PROBLEM TO SOLVE: The answer must consist of every line below containing "Hypothesis".

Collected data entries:
--- --- ---

(* ===== verification/UvmCopy.v ===== *)
(** * Copying an address space (uvmcopy() of kernel/vm.c)

    What fork() does to memory: the child's table maps, page by page, fresh
    pages with the contents and the permissions of the parent's, or everything
    is given back. *)

From S2P Require Import Prelude Riscv Memory KState KMonad Spinlock Kalloc Vm VmSpec UvmSpec CopySpec Pages.

Lemma PTE_FLAGS_range v : 0 <= PTE_FLAGS v < 1024.
Proof. unfold PTE_FLAGS. change 0x3FF with (Z.ones 10). rewrite Z.land_ones by lia. apply Z.mod_pos_bound. lia. Qed.

Lemma has_FLAGS k v : 0 <= k < 10 -> has (PTE_FLAGS v) (2 ^ k) = has v (2 ^ k).
Proof.
  intros Hk. unfold has, PTE_FLAGS. do 2 f_equal. apply Z.bits_inj'. intros n Hn. rewrite !Z.land_spec. rewrite !Z.pow2_bits_eqb by lia.
  destruct (Z.eqb_spec k n) as [<-|]; [|by rewrite !andb_false_r]. change 0x3FF with (Z.ones 10).
  rewrite Z.ones_spec_low by lia. by rewrite !andb_true_r.
Qed.

(** The PTE of the copy keeps the parent's flags. *)
Lemma leaf_FLAGS k p v : 0 < k < 10 -> has (leaf_pte p (PTE_FLAGS v)) (2 ^ k) = has v (2 ^ k).
Proof. intros Hk. rewrite has_leaf by done. apply has_FLAGS. lia. Qed.

Section Copy.
Context {L : Layout}.
Variables (old new : Z) (s0 : kstate) (G0 : tables) (fl0 : list Z).
Hypothesis OK0 : vmok s0 G0 fl0.
Hypothesis Ro : G0 !! (old, 2%nat, 0) = Some old.
Hypothesis Rn : G0 !! (new, 2%nat, 0) = Some new.
Hypothesis Ne : old <> new.

(** The child's table maps nothing below [top]. *)
Variable top : Z.
Hypothesis Top : top <= MAXVA.
Hypothesis Empty : forall va, 0 <= va < top -> has (pte_of (k_mem s0) new va) PTE_V = false.

(** The parent's pages below page [i], and the parent's PTE of an address. *)
Definition theirs (i : nat) : list Z := mapped_pages (k_mem s0) old 0 i.
Definition pte0 (va : Z) : Z := pte_of (k_mem s0) old va.
Definition slot (va : Z) : nat := length (theirs (Z.to_nat (va / PGSIZE))).

(** The first [i] pages are copied to the pages [ps]. *)
Record copied (i : nat) (s : kstate) (G : tables) (fl ps : list Z) : Prop := {
  co_ok : vmok s G fl;
  co_used : exists used, fl0 ≡ₚ used ++ ps ++ fl /\ more_tables G0 G used;
  co_rest : only_vm s0 s;
  co_len : length ps = length (theirs i);
  co_pte r va : G0 !! (r, 2%nat, 0) = Some r -> 0 <= va < MAXVA ->
    pte_of (k_mem s) r va =
    if decide (r = new /\ va < Z.of_nat i * PGSIZE /\ has (pte0 va) PTE_V = true)
    then leaf_pte (nth (slot va) ps 0) (PTE_FLAGS (pte0 va))
    else pte_of (k_mem s0) r va;
  co_data k p q b : theirs i !! k = Some p -> ps !! k = Some q -> 0 <= b < PGSIZE ->
    mget (k_mem s) (q + b) = mget (k_mem s0) (p + b);
  co_frame b : outside G0 fl0 b -> mget (k_mem s) b = mget (k_mem s0) b;
  co_kept : kept G0 fl0 G fl ps;
}.

Lemma copied_0 : copied 0 s0 G0 fl0 [].
Proof.
  split; try done.
  - exists []. split; [done|apply more_tables_refl].
  - apply only_vm_refl.
  - intros r va R Hv. rewrite decide_False; [done|]. lia.
  - apply kept_refl.
Qed.

(** The next page of the parent, and where it goes. *)
Lemma theirs_S i : theirs (S i) = theirs i ++ (if has (pte0 (Z.of_nat i * PGSIZE)) PTE_V then [PTE2PA (pte0 (Z.of_nat i * PGSIZE))] else []).
Proof.
  unfold theirs. rewrite <- Nat.add_1_r, mapped_pages_app. cbn [mapped_pages]. rewrite app_nil_r, Z.add_0_l. done.
Qed.

Lemma slot_page i va : Z.of_nat i * PGSIZE <= va < Z.of_nat (S i) * PGSIZE -> slot va = length (theirs i).
Proof.
  intros H. unfold slot. do 2 f_equal. replace (va / PGSIZE) with (Z.of_nat i); [lia|]. unfold PGSIZE in *. Z.div_mod_to_equations. lia.
Qed.

Lemma slot_lookup i va : 0 <= va < Z.of_nat i * PGSIZE -> has (pte0 va) PTE_V = true -> va < MAXVA ->
  theirs i !! slot va = Some (PTE2PA (pte0 va)).
Proof.
  intros H V Hm. assert (exists j, (j < i)%nat /\ Z.of_nat j * PGSIZE <= va < Z.of_nat (S j) * PGSIZE) as (j & Hj & Hw).
  { exists (Z.to_nat (va / PGSIZE)). unfold PGSIZE in *. Z.div_mod_to_equations. lia. }
  rewrite (slot_page j va Hw).
  assert (theirs i = theirs (S j) ++ mapped_pages (k_mem s0) old (0 + Z.of_nat (S j) * PGSIZE) (i - S j)) as ->.
  { unfold theirs. rewrite <- mapped_pages_app. f_equal. lia. }
  assert (pte0 (Z.of_nat j * PGSIZE) = pte0 va) as Ep.
  { symmetry. apply (first_page (k_mem s0) G0 old (vo_forest _ _ _ OK0) Ro); [unfold PGSIZE; lia| |unfold PGSIZE in *; lia|done].
    unfold page_aligned. apply Z.mod_mul. done. }
  rewrite theirs_S, Ep, V, <- app_assoc. cbn [app]. by rewrite list_lookup_middle.
Qed.

Lemma slot_lt i va : 0 <= va < Z.of_nat i * PGSIZE -> has (pte0 va) PTE_V = true -> va < MAXVA -> (slot va < length (theirs i))%nat.
Proof. intros H V Hm. eapply lookup_lt_Some, slot_lookup; done. Qed.

Lemma copied_owned i s G fl ps : copied i s G fl ps -> owned G fl ps.
Proof.
  intros [OK (used & Pm & Mt) _ _ _ _ _ _].
  pose proof (owned_more s0 G0 fl0 [] used ps G fl OK0) as W. cbn [app] in W. apply W; [|done|done].
  split; [apply NoDup_nil_2|apply Forall_nil_2|by intros ? ?%elem_of_nil|by intros ? ? ?%elem_of_nil].
Qed.

(** The child's pages are the copies. *)
Lemma copied_pages i s G fl ps : Z.of_nat i * PGSIZE <= top -> copied i s G fl ps -> mapped_pages (k_mem s) new 0 i = ps.
Proof.
  intros Hi C. pose proof (copied_owned _ _ _ _ _ C) as OW. destruct C as [_ _ _ Hl P _ _ _].
  assert (forall j, (j <= i)%nat -> mapped_pages (k_mem s) new 0 j = take (length (theirs j)) ps) as X.
  { induction j as [|j IH]; intros Hj; [done|]. rewrite <- Nat.add_1_r, mapped_pages_app, IH by lia. rewrite Nat.add_1_r, theirs_S, length_app.
    cbn [mapped_pages]. rewrite app_nil_r, Z.add_0_l. set (va := Z.of_nat j * PGSIZE).
    assert (0 <= va < top) as Hv by (unfold va, PGSIZE in *; lia). rewrite P by (done || lia).
    destruct (has (pte0 va) PTE_V) eqn:V.
    - assert (slot va = length (theirs j)) as Es by (apply slot_page; unfold va, PGSIZE; lia).
      assert (slot va < length ps)%nat as Hs by (rewrite Hl; apply slot_lt; [unfold va, PGSIZE in *; lia|done|lia]).
      rewrite decide_True by (split; [done|]; split; [unfold va, PGSIZE in *; lia|done]). rewrite Es in *.
      destruct (lookup_lt_is_Some_2 _ _ Hs) as [p Hp]. rewrite (nth_lookup_Some _ _ _ _ Hp).
      pose proof (ow_valid _ _ _ OW) as VL. rewrite Forall_forall in VL.
      destruct (valid_page_phys p (VL p (list_elem_of_lookup_2 _ _ _ Hp))) as [Ap Bp].
      destruct (leaf_pte_spec p (PTE_FLAGS (pte0 va)) Ap ltac:(lia) (PTE_FLAGS_range _)) as (_ & -> & -> & _).
      cbn [length]. rewrite Nat.add_1_r. symmetry. by apply take_S_r.
    - rewrite decide_False by (intros (_ & _ & ?); congruence). rewrite (Empty va Hv). cbn [length]. by rewrite Nat.add_0_r, app_nil_r. }
  rewrite X by lia. rewrite <- Hl. apply take_ge. lia.
Qed.

Lemma copied_outside i s G fl ps b : copied i s G fl ps -> outside G0 fl0 b -> outside G fl b.
Proof.
  intros [_ (used & Pm & Mt) _ _ _ _ _ _] [O1 O2]. split.
  - intros k a E. destruct (proj2 Mt k a E) as [E0|[_ Hu]]; [by apply (O1 k)|]. apply O2. rewrite Pm. apply elem_of_app. by left.
  - intros a Ha. apply O2. rewrite Pm, !elem_of_app. auto.
Qed.

Lemma copied_settle i s G fl ps : copied i s G fl ps -> copied i (ksettle s) G fl ps.
Proof. intros [OK U O Hl P D Fr Kp]. split; try done; [by apply vmok_settle|]. eapply only_vm_trans; [done|apply only_vm_settle]. Qed.

(** The parent's pages stay as they were. *)
Lemma theirs_outside i b p : owned G0 fl0 (theirs i) -> p ∈ theirs i -> in_page p b -> outside G0 fl0 b.
Proof. intros. by eapply outside_owned. Qed.

(** A page the parent does not have is skipped. *)
Lemma copied_skip i s G fl ps : Z.of_nat (S i) * PGSIZE <= MAXVA -> has (pte0 (Z.of_nat i * PGSIZE)) PTE_V = false ->
  copied i s G fl ps -> copied (S i) s G fl ps.
Proof.
  intros Hi V [OK U O Hl P D Fr Kp]. assert (theirs (S i) = theirs i) as E by (by rewrite theirs_S, V, app_nil_r).
  split; rewrite ?E; try done. intros r va R Hv. rewrite P by done. apply decide_ext. split; intros (-> & Hw & V1); split_and!; try done; [unfold PGSIZE in *; lia|].
  destruct (decide (va < Z.of_nat i * PGSIZE)); [done|]. exfalso.
  assert (pte0 va = pte0 (Z.of_nat i * PGSIZE)) as E1; [|congruence].
  apply (first_page (k_mem s0) G0 old (vo_forest _ _ _ OK0) Ro); [unfold PGSIZE; lia| |unfold PGSIZE in *; lia|lia].
  unfold page_aligned. by apply Z.mod_mul.
Qed.

(** The state after the page [p] is filled and mapped for page [i] of the
    parent, or filled and given back. *)
Lemma copied_step i s G p fl ps s' G' fl' used b :
  copied i s G (p :: fl) ps -> Z.of_nat (S i) * PGSIZE <= MAXVA -> has (pte0 (Z.of_nat i * PGSIZE)) PTE_V = true ->
  vmok s' G' fl' -> more_tables G G' used -> only_vm s s' ->
  (forall c, outside G (p :: fl) c -> mget (k_mem s') c = mget (k_mem s) c) ->
  (b = true -> forall c, 0 <= c < PGSIZE -> mget (k_mem s') (p + c) = mget (k_mem s0) (PTE2PA (pte0 (Z.of_nat i * PGSIZE)) + c)) ->
  kept G (p :: fl) G' fl' (if b then [p] else []) -> p :: fl ≡ₚ used ++ (if b then [p] else []) ++ fl' ->
  (forall r va, G !! (r, 2%nat, 0) = Some r -> 0 <= va < MAXVA ->
     pte_of (k_mem s') r va =
     if decide (b = true /\ r = new /\ Z.of_nat i * PGSIZE <= va < Z.of_nat i * PGSIZE + PGSIZE)
     then leaf_pte p (PTE_FLAGS (pte0 (Z.of_nat i * PGSIZE))) else pte_of (k_mem s) r va) ->
  copied (if b then S i else i) s' G' fl' (ps ++ (if b then [p] else [])).
Proof.
  intros C Hi V OK' Mt O Fr Dp Kp Pm P. pose proof (copied_owned _ _ _ _ _ C) as OW.
  pose proof (fun c => copied_outside _ _ _ _ _ c C) as Out.
  destruct C as [OK (u0 & Pm0 & Mt0) O0 Hl P0 D0 Fr0 Kp0].
  assert (forall r va, G0 !! (r, 2%nat, 0) = Some r -> 0 <= va < MAXVA -> pte_of (k_mem s') r va = _) as P'
    by (intros r va R Hv; apply P; [by eapply lookup_weaken; [|apply Mt0]|exact Hv]).
  assert (forall k q c, ps !! k = Some q -> 0 <= c < PGSIZE -> mget (k_mem s') (q + c) = mget (k_mem s) (q + c)) as Dold.
  { intros k q c Hq Hc. apply Fr. eapply outside_owned; [done|done|by eapply list_elem_of_lookup_2|]. unfold in_page. lia. }
  assert (exists used, fl0 ≡ₚ used ++ (ps ++ (if b then [p] else [])) ++ fl' /\ more_tables G0 G' used) as Us.
  { exists (u0 ++ used). split; [|by eapply more_tables_trans]. rewrite Pm0, Pm, <- !app_assoc. f_equiv.
    rewrite !app_assoc. f_equiv. by rewrite (Permutation_app_comm ps used), <- app_assoc. }
  assert (kept G0 fl0 G' fl' (ps ++ (if b then [p] else []))) as Kp' by (eapply kept_trans; [apply Mt|done|done]).
  destruct b.
  - split; [done|done|by eapply only_vm_trans|by rewrite theirs_S, V, !length_app, Hl| | |intros c Hc; rewrite Fr by (by apply Out); by apply Fr0|done].
    + intros r va R Hv. rewrite P', P0 by done.
      destruct (decide (r = new)) as [->|Nr]; [|by rewrite !decide_False by tauto].
      destruct (decide (Z.of_nat i * PGSIZE <= va < Z.of_nat i * PGSIZE + PGSIZE)) as [Hw|Hw].
      * assert (pte0 va = pte0 (Z.of_nat i * PGSIZE)) as Ev.
        { apply (first_page (k_mem s0) G0 old (vo_forest _ _ _ OK0) Ro); [unfold PGSIZE; lia|unfold page_aligned; by apply Z.mod_mul|done|lia]. }
        rewrite decide_True by done. rewrite decide_True by (rewrite Ev; split_and!; (done || unfold PGSIZE in *; lia)).
        rewrite Ev, (slot_page i va) by (unfold PGSIZE in *; lia). rewrite <- Hl, app_nth2, Nat.sub_diag by lia. done.
      * rewrite decide_False by tauto.
        destruct (decide (va < Z.of_nat i * PGSIZE /\ has (pte0 va) PTE_V = true)) as [[Hlt Hv1]|Hn].
        -- rewrite !decide_True by (split_and!; (done || unfold PGSIZE in *; lia)). rewrite app_nth1; [done|]. rewrite Hl. apply slot_lt; (done || lia).
        -- rewrite !decide_False; [done|intros (_ & ? & ?); apply Hn; split; (done || unfold PGSIZE in *; lia)|tauto].
    + intros k p0 q c H1 H2 Hc. rewrite theirs_S, V in H1. apply lookup_app_Some in H2 as [H2|[Hk H2]].
      * rewrite lookup_app_l in H1 by (rewrite <- Hl; by eapply lookup_lt_Some). rewrite (Dold k q c) by done. by apply (D0 k).
      * rewrite lookup_app_r in H1 by lia. rewrite <- Hl in H1. apply list_lookup_singleton_Some in H2 as [E0 <-].
        rewrite E0 in H1. injection H1 as <-. by apply Dp.
  - rewrite app_nil_r in *. split; [done|done|by eapply only_vm_trans|done| | |intros c Hc; rewrite Fr by (by apply Out); by apply Fr0|done].
    + intros r va R Hv. rewrite P' by done. rewrite decide_False by (intros [? _]; done). by apply P0.
    + intros k p0 q c H1 H2 Hc. rewrite (Dold k q c) by done. by apply (D0 k).
Qed.
(* ===== verification/Proc.v ===== *)
(** * Processes (kernel/proc.c), the code

    The process table, process creation and release, sleep and wakeup, the
    switch to the scheduler and the lottery scheduler.  swtch() gives the CPU
    up: the outcome [Switch] carries the rest of the thread.  fork and exit,
    which call the file system, are in Life. *)

From S2P Require Import Prelude Riscv Memory KState KMonad Spinlock Kalloc Vm.

Definition getproc (i : nat) : K proc := gets (fun s => nth i s.(k_procs) zero_proc).
Definition updproc (i : nat) (f : proc -> proc) : K unit :=
  modify (fun s => set_k_procs (<[i := f (nth i s.(k_procs) zero_proc)]> s.(k_procs)) s).

(** All the entries of the process table, in order. *)
Definition all_procs : list nat := seq 0 NPROC.

(** The linear congruential generator: [rand_state] is an unsigned long, the
    result is truncated to int. *)
Definition random : K Z :=
  modify (fun s => set_k_rand (u64 (s.(k_rand) * 1664525 + 1013904223)) s) ;;
  gets (fun s => s32 s.(k_rand)).

Definition procinit : K unit :=
  initlock LPid ;;
  initlock LWait ;;
  kfor all_procs (fun i =>
    initlock (LProc i) ;;
    updproc i (set_p_state UNUSED) ;;
    updproc i (set_p_kstack (KSTACK (Z.of_nat i)))).

Definition allocpid : K Z :=
  acquire LPid ;;
  pid ← gets (fun s => s.(k_nextpid));
  modify (fun s => set_k_nextpid (s32 (s.(k_nextpid) + 1)) s) ;;
  release LPid ;;
  mret pid.

(** ** Giving up the CPU *)

(** swtch(): other threads run until this one is switched back to. *)
Definition swtch : K unit := fun s => Switch s (fun s' => Ret tt s').

Definition sched : K unit :=
  '(i, p) ← curproc;
  h ← holding (LProc i);
  if negb h then kpanic "sched p->lock" else
  c ← mycpu;
  if negb (c.(c_noff) =? 1) then kpanic "sched locks" else
  if bool_decide (p.(p_state) = RUNNING) then kpanic "sched RUNNING" else
  on ← intr_get;
  if on : bool then kpanic "sched interruptible" else
  c' ← mycpu;
  let intena := c'.(c_intena) in
  swtch ;;
  modify (fun s => set_k_cpu (set_c_intena intena s.(k_cpu)) s).

Definition yield : K unit :=
  '(i, _) ← curproc;
  acquire (LProc i) ;;
  updproc i (set_p_state RUNNABLE) ;;
  sched ;;
  release (LProc i).

Definition sleep (ch : chan) (lk : lockid) : K unit :=
  '(i, _) ← curproc;
  acquire (LProc i) ;;
  release lk ;;
  updproc i (set_p_chan (Some ch)) ;;
  updproc i (set_p_state SLEEPING) ;;
  sched ;;
  updproc i (set_p_chan None) ;;
  release (LProc i) ;;
  acquire lk.

Definition wakeup (ch : chan) : K unit :=
  kfor all_procs (fun i =>
    me ← myproc;
    kwhen (negb (bool_decide (me = Some i)))
      (acquire (LProc i) ;;
       p ← getproc i;
       kwhen (bool_decide (p.(p_state) = SLEEPING) && bool_decide (p.(p_chan) = Some ch))
         (updproc i (set_p_state RUNNABLE)) ;;
       release (LProc i))).

Definition kkill (pid : Z) : K Z :=
  r ← kscan all_procs (fun i =>
    acquire (LProc i) ;;
    p ← getproc i;
    if p.(p_pid) =? pid then
      updproc i (set_p_killed 1) ;;
      kwhen (bool_decide (p.(p_state) = SLEEPING)) (updproc i (set_p_state RUNNABLE)) ;;
      release (LProc i) ;;
      mret (Some 0)
    else
      release (LProc i) ;;
      mret None);
  mret (default (-1) r).

Definition setkilled (i : nat) : K unit :=
  acquire (LProc i) ;;
  updproc i (set_p_killed 1) ;;
  release (LProc i).

Definition killed (i : nat) : K Z :=
  acquire (LProc i) ;;
  p ← getproc i;
  release (LProc i) ;;
  mret p.(p_killed).

(** ** The lottery scheduler

    One round of the loop in scheduler(). *)

(** Part 1: count the tickets of the runnable processes. *)
Fixpoint count_tickets (idx : list nat) (total_tickets : Z) : K Z :=
  match idx with
  | [] => mret total_tickets
  | i :: idx' =>
      acquire (LProc i) ;;
      p ← getproc i;
      let total := if bool_decide (p.(p_state) = RUNNABLE)
                   then s32 (total_tickets + p.(p_tickets)) else total_tickets in
      release (LProc i) ;;
      count_tickets idx' total
  end.

(** Part 2: run the first process whose cumulated tickets pass [winner]; the
    result says whether one was found. *)
Fixpoint run_winner (idx : list nat) (winner counter : Z) : K bool :=
  match idx with
  | [] => mret false
  | i :: idx' =>
      acquire (LProc i) ;;
      p ← getproc i;
      if bool_decide (p.(p_state) = RUNNABLE) then
        let counter := s32 (counter + p.(p_tickets)) in
        if winner <? counter then
          updproc i (set_p_state RUNNING) ;;
          modify (fun s => set_k_cpu (set_c_proc (Some i) s.(k_cpu)) s) ;;
          swtch ;;
          modify (fun s => set_k_cpu (set_c_proc None s.(k_cpu)) s) ;;
          release (LProc i) ;;
          mret true
        else
          release (LProc i) ;;
          run_winner idx' winner counter
      else
        release (LProc i) ;;
        run_winner idx' winner counter
  end.

Definition scheduler_round : K unit :=
  intr_on ;;
  intr_off ;;
  total_tickets ← count_tickets all_procs 0;
  if 0 <? total_tickets then
    r ← random;
    let winner := crem r total_tickets in
    run_winner all_procs winner 0 ;;
    mret tt
  else mret tt.

(** scheduler() never returns; [n] rounds of it. *)
Fixpoint scheduler_rounds (n : nat) : K unit :=
  match n with
  | O => unbounded
  | S n' => scheduler_round ;; scheduler_rounds n'
  end.

Definition scheduler (n : nat) : K unit :=
  modify (fun s => set_k_cpu (set_c_proc None s.(k_cpu)) s) ;;
  scheduler_rounds n.

(** ** Creating and freeing processes *)

Section Proc.
Context {L : Layout}.

Definition proc_mapstacks (kpgtbl : Z) : K unit :=
  kfor all_procs (fun i =>
    pa ← kalloc;
    if pa =? 0 then kpanic "kalloc" else
    kvmmap kpgtbl (KSTACK (Z.of_nat i)) pa PGSIZE (Z.lor PTE_R PTE_W)).

Definition proc_pagetable (i : nat) : K Z :=
  pagetable ← uvmcreate;
  if pagetable =? 0 then mret 0 else
  r ← mappages pagetable TRAMPOLINE PGSIZE ktrampoline (Z.lor PTE_R PTE_X);
  if r <? 0 then uvmfree pagetable 0 ;; mret 0 else
  p ← getproc i;
  r ← mappages pagetable TRAPFRAME PGSIZE p.(p_trapframe) (Z.lor PTE_R PTE_W);
  if r <? 0 then
    uvmunmap pagetable TRAMPOLINE 1 false ;;
    uvmfree pagetable 0 ;;
    mret 0
  else mret pagetable.

Definition proc_freepagetable (pagetable sz : Z) : K unit :=
  uvmunmap pagetable TRAMPOLINE 1 false ;;
  uvmunmap pagetable TRAPFRAME 1 false ;;
  uvmfree pagetable sz.

Definition freeproc (i : nat) : K unit :=
  p ← getproc i;
  kwhen (negb (p.(p_trapframe) =? 0)) (kfree p.(p_trapframe)) ;;
  updproc i (set_p_trapframe 0) ;;
  kwhen (negb (p.(p_pagetable) =? 0)) (proc_freepagetable p.(p_pagetable) p.(p_sz)) ;;
  updproc i (fun p =>
    set_p_state UNUSED (set_p_xstate 0 (set_p_killed 0 (set_p_chan None
      (set_p_name (<[0%nat := 0]> p.(p_name)) (set_p_parent None (set_p_pid 0
        (set_p_sz 0 (set_p_pagetable 0 p))))))))).

Definition allocproc : K (option nat) :=
  f ← kscan all_procs (fun i =>
    acquire (LProc i) ;;
    p ← getproc i;
    if bool_decide (p.(p_state) = UNUSED) then mret (Some i)
    else release (LProc i) ;; mret None);
  match f with
  | None => mret None
  | Some i =>
      pid ← allocpid;
      updproc i (set_p_pid pid) ;;
      updproc i (set_p_tickets 10) ;;
      updproc i (set_p_state USED) ;;
      tf ← kalloc;
      updproc i (set_p_trapframe tf) ;;
      if tf =? 0 then freeproc i ;; release (LProc i) ;; mret None else
      pt ← proc_pagetable i;
      updproc i (set_p_pagetable pt) ;;
      if pt =? 0 then freeproc i ;; release (LProc i) ;; mret None else
      p ← getproc i;
      updproc i (set_p_context (mk_context kforkret (u64 (p.(p_kstack) + PGSIZE)) (replicate 12 0))) ;;
      mret (Some i)
  end.

Definition growproc (n : Z) : K Z :=
  '(i, p) ← curproc;
  let sz := p.(p_sz) in
  if 0 <? n then
    if TRAPFRAME <? u64 (sz + n) then mret (-1) else
    sz' ← uvmalloc p.(p_pagetable) sz (u64 (sz + n)) PTE_W;
    if sz' =? 0 then mret (-1) else
    updproc i (set_p_sz sz') ;;
    mret 0
  else
    sz' ← (if n <? 0 then uvmdealloc p.(p_pagetable) sz (u64 (sz + n)) else mret sz);
    updproc i (set_p_sz sz') ;;
    mret 0.

(** ** Parents and children *)

Definition reparent (i : nat) : K unit :=
  kfor all_procs (fun j =>
    pp ← getproc j;
    if bool_decide (pp.(p_parent) = Some i) then
      ip ← gets (fun s => s.(k_initproc));
      updproc j (set_p_parent ip) ;;
      match ip with
      | Some init => wakeup (ChProc init)
      | None => mret tt
      end
    else mret tt).

(** One scan of the table in kwait(): [inl r] is a return of [r], [inr b]
    whether the caller has children. *)
Fixpoint kwait_scan (idx : list nat) (i : nat) (addr : Z) (havekids : bool) : K (Z + bool) :=
  match idx with
  | [] => mret (inr havekids)
  | j :: idx' =>
      pp ← getproc j;
      if bool_decide (pp.(p_parent) = Some i) then
        acquire (LProc j) ;;
        pp ← getproc j;
        if bool_decide (pp.(p_state) = ZOMBIE) then
          let pid := pp.(p_pid) in
          p ← getproc i;
          r ← (if addr =? 0 then mret 0
               else copyout p.(p_pagetable) addr (bytes_of 4 pp.(p_xstate)));
          if r <? 0 then
            release (LProc j) ;;
            release LWait ;;
            mret (inl (-1))
          else
            freeproc j ;;
            release (LProc j) ;;
            release LWait ;;
            mret (inl pid)
        else
          release (LProc j) ;;
          kwait_scan idx' i addr true
      else kwait_scan idx' i addr havekids
  end.

(** The loop of kwait(); [n] bounds how often it sleeps. *)
Fixpoint kwait_loop (n : nat) (i : nat) (addr : Z) : K Z :=
  match n with
  | O => unbounded
  | S n' =>
      r ← kwait_scan all_procs i addr false;
      match r with
      | inl x => mret x
      | inr havekids =>
          k ← (if havekids : bool then killed i else mret 1);
          if negb (k =? 0) then release LWait ;; mret (-1)
          else
            sleep (ChProc i) LWait ;;
            kwait_loop n' i addr
      end
  end.

Definition kwait (n : nat) (addr : Z) : K Z :=
  '(i, _) ← curproc;
  acquire LWait ;;
  kwait_loop n i addr.

(** ** Copies to and from user or kernel memory *)

(** Kernel-side data are byte lists; a kernel address as the other side of the
    copy is an address of memory. *)
Definition either_copyout (user_dst : bool) (dst : Z) (src : list Z) : K Z :=
  me ← myproc;
  if user_dst then
    match me with
    | Some i => p ← getproc i; copyout p.(p_pagetable) dst src
    | None => kpanic "kerneltrap"
    end
  else kwrite dst src ;; mret 0.

(** either_copyin(): the bytes stored at dst and whether it returns 0. *)
Definition either_copyin (user_src : bool) (src : Z) (len : nat) : K (list Z * bool) :=
  me ← myproc;
  if user_src then
    match me with
    | Some i => p ← getproc i; copyin_part p.(p_pagetable) src len
    | None => kpanic "kerneltrap"
    end
  else bs ← kread src len; mret (bs, true).

End Proc.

--- --- ---

RESPONSE TO THE TASK:
Hypothesis OK0 : vmok s0 G0 fl0.
Hypothesis Ro : G0 !! (old, 2%nat, 0) = Some old.
Hypothesis Rn : G0 !! (new, 2%nat, 0) = Some new.
Hypothesis Ne : old <> new.
Hypothesis Top : top <= MAXVA.
Hypothesis Empty : forall va, 0 <= va < top -> has (pte_of (k_mem s0) new va) PTE_V = false.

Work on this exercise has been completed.